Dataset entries
--- START ---
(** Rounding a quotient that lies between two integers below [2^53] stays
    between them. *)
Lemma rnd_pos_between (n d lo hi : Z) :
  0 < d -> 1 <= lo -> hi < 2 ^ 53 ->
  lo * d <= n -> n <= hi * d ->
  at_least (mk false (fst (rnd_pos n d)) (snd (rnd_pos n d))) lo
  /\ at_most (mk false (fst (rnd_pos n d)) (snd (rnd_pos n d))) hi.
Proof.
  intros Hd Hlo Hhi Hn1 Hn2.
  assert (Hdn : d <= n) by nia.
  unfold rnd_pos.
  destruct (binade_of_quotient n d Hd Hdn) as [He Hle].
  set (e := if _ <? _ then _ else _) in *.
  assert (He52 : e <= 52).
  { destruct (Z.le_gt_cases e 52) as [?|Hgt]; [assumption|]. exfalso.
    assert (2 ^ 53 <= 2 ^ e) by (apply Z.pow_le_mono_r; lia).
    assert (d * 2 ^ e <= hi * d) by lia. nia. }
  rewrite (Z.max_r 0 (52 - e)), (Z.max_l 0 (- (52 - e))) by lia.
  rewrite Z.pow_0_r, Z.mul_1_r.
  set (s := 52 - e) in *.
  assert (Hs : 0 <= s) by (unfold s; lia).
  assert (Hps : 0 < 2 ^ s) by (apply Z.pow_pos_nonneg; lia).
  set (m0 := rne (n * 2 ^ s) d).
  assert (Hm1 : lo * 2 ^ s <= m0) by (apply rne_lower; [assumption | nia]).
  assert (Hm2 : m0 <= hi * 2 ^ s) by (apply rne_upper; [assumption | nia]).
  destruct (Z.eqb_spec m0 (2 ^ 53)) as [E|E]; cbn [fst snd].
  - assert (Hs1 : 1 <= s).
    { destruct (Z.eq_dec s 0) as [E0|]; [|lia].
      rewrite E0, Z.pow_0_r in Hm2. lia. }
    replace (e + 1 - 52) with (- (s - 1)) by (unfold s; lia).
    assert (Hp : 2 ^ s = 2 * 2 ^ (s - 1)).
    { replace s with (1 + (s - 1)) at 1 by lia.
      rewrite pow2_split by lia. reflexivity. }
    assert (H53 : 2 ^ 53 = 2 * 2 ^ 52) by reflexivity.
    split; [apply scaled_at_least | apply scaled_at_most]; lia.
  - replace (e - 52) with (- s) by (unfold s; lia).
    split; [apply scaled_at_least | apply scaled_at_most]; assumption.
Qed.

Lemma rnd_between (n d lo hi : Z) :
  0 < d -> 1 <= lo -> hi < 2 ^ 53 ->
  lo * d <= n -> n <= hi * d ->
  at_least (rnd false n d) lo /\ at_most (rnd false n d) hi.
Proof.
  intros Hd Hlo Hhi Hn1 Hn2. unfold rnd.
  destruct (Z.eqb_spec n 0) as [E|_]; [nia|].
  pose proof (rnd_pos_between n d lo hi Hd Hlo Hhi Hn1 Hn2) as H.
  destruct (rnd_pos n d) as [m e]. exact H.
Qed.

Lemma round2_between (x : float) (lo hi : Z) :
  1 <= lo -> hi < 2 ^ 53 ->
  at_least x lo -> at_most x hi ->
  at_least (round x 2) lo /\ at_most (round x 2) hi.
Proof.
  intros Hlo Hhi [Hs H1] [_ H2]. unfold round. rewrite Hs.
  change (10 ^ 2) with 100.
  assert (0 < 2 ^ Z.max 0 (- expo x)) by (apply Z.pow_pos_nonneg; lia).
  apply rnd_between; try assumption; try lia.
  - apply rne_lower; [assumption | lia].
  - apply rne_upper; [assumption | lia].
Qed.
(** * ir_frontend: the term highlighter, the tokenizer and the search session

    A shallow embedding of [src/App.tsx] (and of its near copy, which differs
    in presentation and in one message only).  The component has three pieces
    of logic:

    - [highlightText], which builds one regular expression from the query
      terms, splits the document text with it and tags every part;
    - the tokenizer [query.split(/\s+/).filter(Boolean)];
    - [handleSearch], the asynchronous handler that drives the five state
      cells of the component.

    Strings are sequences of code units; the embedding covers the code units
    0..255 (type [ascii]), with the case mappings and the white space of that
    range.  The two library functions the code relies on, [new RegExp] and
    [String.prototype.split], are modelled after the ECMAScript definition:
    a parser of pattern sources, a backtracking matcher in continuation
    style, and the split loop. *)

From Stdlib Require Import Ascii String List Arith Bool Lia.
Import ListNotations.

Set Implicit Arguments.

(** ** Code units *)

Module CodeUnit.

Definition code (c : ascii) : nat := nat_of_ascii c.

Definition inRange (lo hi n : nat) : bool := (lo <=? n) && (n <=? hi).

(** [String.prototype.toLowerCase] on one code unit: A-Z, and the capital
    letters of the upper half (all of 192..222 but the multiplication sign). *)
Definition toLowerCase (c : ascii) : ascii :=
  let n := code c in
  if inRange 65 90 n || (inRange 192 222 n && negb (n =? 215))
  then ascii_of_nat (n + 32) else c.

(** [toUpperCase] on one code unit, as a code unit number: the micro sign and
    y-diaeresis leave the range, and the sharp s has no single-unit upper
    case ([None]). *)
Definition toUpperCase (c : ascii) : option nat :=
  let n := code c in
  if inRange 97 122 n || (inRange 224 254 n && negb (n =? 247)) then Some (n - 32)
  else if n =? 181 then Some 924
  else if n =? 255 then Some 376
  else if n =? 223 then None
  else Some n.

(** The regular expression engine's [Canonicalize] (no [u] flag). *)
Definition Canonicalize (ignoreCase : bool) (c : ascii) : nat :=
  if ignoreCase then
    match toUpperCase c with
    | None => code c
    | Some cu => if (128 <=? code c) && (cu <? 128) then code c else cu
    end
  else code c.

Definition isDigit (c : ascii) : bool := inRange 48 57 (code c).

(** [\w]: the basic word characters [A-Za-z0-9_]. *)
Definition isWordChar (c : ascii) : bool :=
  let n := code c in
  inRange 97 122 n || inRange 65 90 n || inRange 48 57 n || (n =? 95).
--- END ---
--- START ---
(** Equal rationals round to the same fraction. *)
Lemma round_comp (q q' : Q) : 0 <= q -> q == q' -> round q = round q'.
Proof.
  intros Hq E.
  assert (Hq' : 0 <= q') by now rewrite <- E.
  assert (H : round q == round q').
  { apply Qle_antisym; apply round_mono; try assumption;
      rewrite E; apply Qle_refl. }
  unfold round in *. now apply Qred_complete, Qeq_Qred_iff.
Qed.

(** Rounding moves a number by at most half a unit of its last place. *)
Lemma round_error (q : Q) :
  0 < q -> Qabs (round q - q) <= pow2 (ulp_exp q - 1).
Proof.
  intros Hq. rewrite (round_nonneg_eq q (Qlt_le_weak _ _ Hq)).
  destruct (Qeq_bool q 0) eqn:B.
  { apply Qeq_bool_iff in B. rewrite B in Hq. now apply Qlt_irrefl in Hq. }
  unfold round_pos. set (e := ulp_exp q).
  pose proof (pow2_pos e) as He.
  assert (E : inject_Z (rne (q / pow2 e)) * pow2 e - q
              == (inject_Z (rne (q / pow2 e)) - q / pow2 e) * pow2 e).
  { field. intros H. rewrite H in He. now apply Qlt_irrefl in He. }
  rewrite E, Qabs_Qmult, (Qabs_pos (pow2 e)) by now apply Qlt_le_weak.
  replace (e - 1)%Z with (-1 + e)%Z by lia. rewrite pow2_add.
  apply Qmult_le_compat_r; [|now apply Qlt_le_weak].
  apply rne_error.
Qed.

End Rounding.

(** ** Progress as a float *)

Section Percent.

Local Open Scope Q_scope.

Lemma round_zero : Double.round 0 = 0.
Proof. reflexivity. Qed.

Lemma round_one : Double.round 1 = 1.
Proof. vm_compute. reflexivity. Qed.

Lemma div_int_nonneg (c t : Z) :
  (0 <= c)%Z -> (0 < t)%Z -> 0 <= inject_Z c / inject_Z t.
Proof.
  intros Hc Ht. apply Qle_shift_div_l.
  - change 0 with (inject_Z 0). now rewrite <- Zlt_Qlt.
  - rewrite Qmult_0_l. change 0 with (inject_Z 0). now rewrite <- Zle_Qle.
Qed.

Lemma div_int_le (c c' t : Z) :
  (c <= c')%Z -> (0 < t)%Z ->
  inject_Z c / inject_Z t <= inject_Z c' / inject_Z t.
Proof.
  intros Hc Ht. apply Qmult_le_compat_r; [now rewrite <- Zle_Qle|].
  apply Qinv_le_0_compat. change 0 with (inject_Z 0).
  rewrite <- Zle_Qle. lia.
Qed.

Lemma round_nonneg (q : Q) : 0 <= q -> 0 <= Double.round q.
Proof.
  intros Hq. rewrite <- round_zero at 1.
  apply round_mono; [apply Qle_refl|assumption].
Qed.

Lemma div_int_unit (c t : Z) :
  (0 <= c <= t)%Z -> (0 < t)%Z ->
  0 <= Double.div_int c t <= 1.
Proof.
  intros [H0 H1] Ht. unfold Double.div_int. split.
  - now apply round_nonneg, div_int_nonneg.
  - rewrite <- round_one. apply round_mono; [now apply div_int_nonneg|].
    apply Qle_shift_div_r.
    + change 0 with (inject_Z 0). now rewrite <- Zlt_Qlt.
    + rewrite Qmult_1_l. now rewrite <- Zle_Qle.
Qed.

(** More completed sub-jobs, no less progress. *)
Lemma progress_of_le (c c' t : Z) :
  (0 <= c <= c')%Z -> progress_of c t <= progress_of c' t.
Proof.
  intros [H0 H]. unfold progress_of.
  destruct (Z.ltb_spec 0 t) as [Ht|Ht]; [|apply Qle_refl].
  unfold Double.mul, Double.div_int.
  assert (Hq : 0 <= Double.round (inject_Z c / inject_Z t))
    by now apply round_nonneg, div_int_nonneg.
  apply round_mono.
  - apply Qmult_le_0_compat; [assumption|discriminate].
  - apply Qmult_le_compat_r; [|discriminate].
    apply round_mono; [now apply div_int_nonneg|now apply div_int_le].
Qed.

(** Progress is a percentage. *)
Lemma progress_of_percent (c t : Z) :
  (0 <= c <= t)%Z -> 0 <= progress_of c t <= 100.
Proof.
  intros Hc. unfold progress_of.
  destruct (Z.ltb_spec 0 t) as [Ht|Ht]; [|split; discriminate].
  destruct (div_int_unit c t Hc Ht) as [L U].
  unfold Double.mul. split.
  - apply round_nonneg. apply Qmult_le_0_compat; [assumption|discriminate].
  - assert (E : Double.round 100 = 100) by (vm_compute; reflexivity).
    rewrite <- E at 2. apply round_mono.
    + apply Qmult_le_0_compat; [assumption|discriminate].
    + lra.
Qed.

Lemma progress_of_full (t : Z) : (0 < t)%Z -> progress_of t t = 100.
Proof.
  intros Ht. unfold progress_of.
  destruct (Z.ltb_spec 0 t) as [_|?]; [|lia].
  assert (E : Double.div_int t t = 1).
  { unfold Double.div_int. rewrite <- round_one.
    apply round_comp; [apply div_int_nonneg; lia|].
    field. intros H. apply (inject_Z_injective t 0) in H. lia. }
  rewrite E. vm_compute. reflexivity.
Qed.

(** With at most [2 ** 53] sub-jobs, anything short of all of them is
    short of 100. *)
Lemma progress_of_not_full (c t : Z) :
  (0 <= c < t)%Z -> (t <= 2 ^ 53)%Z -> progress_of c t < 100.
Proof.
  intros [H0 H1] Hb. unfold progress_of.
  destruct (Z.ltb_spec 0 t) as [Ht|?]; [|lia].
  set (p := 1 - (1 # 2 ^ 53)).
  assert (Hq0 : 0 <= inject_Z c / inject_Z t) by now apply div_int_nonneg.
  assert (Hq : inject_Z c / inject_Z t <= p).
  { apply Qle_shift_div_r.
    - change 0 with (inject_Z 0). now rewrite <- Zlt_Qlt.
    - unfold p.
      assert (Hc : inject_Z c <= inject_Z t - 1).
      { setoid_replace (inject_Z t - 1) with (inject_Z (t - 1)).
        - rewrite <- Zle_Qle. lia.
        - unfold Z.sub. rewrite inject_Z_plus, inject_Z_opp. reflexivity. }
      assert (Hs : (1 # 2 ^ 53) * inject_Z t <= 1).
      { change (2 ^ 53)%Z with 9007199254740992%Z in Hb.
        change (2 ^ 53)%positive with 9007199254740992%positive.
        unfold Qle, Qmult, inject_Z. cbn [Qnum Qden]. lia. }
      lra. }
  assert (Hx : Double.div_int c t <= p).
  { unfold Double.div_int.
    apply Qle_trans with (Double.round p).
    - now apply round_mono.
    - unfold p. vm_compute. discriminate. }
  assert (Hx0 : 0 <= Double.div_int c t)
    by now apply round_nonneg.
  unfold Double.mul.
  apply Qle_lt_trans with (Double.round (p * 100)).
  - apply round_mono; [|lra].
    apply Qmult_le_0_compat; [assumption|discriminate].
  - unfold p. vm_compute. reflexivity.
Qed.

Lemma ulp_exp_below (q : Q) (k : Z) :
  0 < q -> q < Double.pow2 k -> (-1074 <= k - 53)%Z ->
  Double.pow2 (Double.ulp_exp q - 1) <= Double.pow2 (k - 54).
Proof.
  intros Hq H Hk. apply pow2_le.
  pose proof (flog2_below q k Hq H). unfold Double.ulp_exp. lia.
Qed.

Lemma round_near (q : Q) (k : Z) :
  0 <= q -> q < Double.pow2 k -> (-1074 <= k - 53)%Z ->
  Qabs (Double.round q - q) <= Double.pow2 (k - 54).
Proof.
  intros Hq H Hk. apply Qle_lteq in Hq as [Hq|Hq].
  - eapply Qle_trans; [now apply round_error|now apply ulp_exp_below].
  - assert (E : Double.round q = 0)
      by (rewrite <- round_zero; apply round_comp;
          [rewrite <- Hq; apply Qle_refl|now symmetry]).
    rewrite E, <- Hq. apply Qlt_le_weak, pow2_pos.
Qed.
--- END ---
--- START ---
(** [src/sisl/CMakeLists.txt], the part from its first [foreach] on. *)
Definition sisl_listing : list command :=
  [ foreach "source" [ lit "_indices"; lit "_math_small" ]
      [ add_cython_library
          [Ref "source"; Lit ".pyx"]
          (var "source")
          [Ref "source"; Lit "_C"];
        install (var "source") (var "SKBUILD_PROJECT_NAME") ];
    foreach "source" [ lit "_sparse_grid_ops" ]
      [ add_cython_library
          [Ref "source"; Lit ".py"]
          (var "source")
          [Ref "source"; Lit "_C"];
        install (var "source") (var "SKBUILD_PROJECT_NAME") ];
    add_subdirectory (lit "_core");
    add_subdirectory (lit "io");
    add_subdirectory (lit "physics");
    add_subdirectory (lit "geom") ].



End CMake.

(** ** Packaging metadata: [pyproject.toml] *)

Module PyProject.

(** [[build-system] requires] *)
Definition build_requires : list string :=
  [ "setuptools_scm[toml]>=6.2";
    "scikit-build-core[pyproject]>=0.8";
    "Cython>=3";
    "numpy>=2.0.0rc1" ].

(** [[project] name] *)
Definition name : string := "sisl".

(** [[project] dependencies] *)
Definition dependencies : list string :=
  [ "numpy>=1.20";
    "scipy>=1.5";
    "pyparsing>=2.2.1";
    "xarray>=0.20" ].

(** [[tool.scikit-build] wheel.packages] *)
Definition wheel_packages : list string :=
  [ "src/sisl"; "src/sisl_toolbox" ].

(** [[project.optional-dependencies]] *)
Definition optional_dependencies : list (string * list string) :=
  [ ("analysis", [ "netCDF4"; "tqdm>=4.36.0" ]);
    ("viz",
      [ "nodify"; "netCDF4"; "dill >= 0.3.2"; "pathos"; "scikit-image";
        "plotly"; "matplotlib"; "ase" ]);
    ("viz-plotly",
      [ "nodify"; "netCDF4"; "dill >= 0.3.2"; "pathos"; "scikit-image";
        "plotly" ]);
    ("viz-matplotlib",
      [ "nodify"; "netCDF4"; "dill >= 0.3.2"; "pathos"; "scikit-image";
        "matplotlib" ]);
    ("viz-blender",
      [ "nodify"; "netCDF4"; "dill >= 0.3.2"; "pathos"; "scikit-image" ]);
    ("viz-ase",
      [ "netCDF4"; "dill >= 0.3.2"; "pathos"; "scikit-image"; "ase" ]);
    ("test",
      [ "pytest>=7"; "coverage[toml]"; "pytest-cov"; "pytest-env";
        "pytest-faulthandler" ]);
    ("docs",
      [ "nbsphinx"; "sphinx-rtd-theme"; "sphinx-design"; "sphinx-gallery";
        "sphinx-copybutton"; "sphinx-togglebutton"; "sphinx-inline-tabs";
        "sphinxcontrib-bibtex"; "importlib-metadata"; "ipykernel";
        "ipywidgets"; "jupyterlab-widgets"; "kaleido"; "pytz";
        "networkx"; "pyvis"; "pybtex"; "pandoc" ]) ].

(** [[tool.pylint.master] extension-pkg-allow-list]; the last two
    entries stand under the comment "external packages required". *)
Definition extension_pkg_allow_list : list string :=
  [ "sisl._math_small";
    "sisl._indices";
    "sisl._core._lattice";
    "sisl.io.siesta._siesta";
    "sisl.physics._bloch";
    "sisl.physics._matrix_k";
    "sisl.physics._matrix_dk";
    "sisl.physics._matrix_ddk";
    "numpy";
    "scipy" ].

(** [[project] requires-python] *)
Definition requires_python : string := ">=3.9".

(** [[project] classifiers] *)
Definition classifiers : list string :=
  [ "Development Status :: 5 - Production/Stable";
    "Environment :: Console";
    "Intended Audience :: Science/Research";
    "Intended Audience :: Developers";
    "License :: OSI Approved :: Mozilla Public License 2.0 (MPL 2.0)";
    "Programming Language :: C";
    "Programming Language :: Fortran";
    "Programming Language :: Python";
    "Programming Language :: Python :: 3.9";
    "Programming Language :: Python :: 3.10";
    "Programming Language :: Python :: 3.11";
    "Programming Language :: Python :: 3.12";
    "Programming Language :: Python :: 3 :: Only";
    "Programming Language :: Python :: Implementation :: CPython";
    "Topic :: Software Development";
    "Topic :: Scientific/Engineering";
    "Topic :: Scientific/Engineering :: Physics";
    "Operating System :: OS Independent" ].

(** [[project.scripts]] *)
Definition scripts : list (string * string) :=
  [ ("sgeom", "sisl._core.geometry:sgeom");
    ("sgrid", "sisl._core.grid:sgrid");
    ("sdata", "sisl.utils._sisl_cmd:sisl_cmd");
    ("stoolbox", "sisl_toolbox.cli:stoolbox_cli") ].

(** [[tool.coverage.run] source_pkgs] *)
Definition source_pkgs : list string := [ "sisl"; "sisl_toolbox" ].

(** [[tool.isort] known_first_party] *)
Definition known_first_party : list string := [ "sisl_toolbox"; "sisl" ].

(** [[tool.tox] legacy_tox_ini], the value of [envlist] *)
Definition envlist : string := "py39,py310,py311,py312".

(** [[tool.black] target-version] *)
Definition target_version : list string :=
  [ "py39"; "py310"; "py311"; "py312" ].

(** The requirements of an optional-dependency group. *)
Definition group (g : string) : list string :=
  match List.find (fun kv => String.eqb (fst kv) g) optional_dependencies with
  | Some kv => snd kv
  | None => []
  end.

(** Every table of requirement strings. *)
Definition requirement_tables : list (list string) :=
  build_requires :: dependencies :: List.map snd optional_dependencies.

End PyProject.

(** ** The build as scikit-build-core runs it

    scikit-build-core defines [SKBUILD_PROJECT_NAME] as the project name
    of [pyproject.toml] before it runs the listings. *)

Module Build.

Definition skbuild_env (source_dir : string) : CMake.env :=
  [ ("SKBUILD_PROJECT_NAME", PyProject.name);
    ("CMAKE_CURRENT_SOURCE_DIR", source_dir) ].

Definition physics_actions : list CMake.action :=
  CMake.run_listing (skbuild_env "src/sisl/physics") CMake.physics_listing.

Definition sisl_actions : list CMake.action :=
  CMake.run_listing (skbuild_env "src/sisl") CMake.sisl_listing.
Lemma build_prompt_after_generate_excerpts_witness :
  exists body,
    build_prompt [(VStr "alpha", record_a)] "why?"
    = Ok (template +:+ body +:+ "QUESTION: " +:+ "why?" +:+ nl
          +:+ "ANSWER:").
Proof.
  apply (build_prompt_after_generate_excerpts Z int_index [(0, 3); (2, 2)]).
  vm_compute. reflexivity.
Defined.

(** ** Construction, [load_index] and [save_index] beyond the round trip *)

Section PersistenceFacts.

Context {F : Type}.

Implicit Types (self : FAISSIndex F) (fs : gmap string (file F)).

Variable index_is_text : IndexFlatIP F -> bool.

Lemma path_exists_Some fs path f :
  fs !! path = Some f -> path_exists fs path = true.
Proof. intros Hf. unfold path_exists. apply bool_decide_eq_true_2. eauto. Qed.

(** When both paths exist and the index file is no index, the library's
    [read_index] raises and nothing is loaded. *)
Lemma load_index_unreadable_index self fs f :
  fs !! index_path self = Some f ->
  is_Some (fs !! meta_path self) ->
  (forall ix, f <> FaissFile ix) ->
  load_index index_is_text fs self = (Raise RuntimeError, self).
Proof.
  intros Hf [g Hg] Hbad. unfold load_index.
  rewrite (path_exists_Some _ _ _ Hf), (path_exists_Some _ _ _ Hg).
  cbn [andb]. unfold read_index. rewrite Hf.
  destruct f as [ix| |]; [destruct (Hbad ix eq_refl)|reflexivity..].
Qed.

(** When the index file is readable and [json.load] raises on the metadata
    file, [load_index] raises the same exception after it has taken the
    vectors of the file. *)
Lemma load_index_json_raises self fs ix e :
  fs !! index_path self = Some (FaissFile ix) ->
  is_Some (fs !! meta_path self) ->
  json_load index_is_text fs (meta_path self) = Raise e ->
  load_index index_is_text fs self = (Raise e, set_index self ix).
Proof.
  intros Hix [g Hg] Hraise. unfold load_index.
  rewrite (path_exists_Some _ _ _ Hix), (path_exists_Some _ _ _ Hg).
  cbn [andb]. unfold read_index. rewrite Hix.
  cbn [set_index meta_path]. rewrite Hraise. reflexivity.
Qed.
--- END ---
> What you are asked to do
Return exactly, and only, the lines above starting at the line that contains "(** Rounding a" and ending at the line that contains "destruct (binade_of_quotient n".

> Answer space
(** Rounding a quotient that lies between two integers below [2^53] stays
    between them. *)
Lemma rnd_pos_between (n d lo hi : Z) :
  0 < d -> 1 <= lo -> hi < 2 ^ 53 ->
  lo * d <= n -> n <= hi * d ->
  at_least (mk false (fst (rnd_pos n d)) (snd (rnd_pos n d))) lo
  /\ at_most (mk false (fst (rnd_pos n d)) (snd (rnd_pos n d))) hi.
Proof.
  intros Hd Hlo Hhi Hn1 Hn2.
  assert (Hdn : d <= n) by nia.
  unfold rnd_pos.
  destruct (binade_of_quotient n d Hd Hdn) as [He Hle].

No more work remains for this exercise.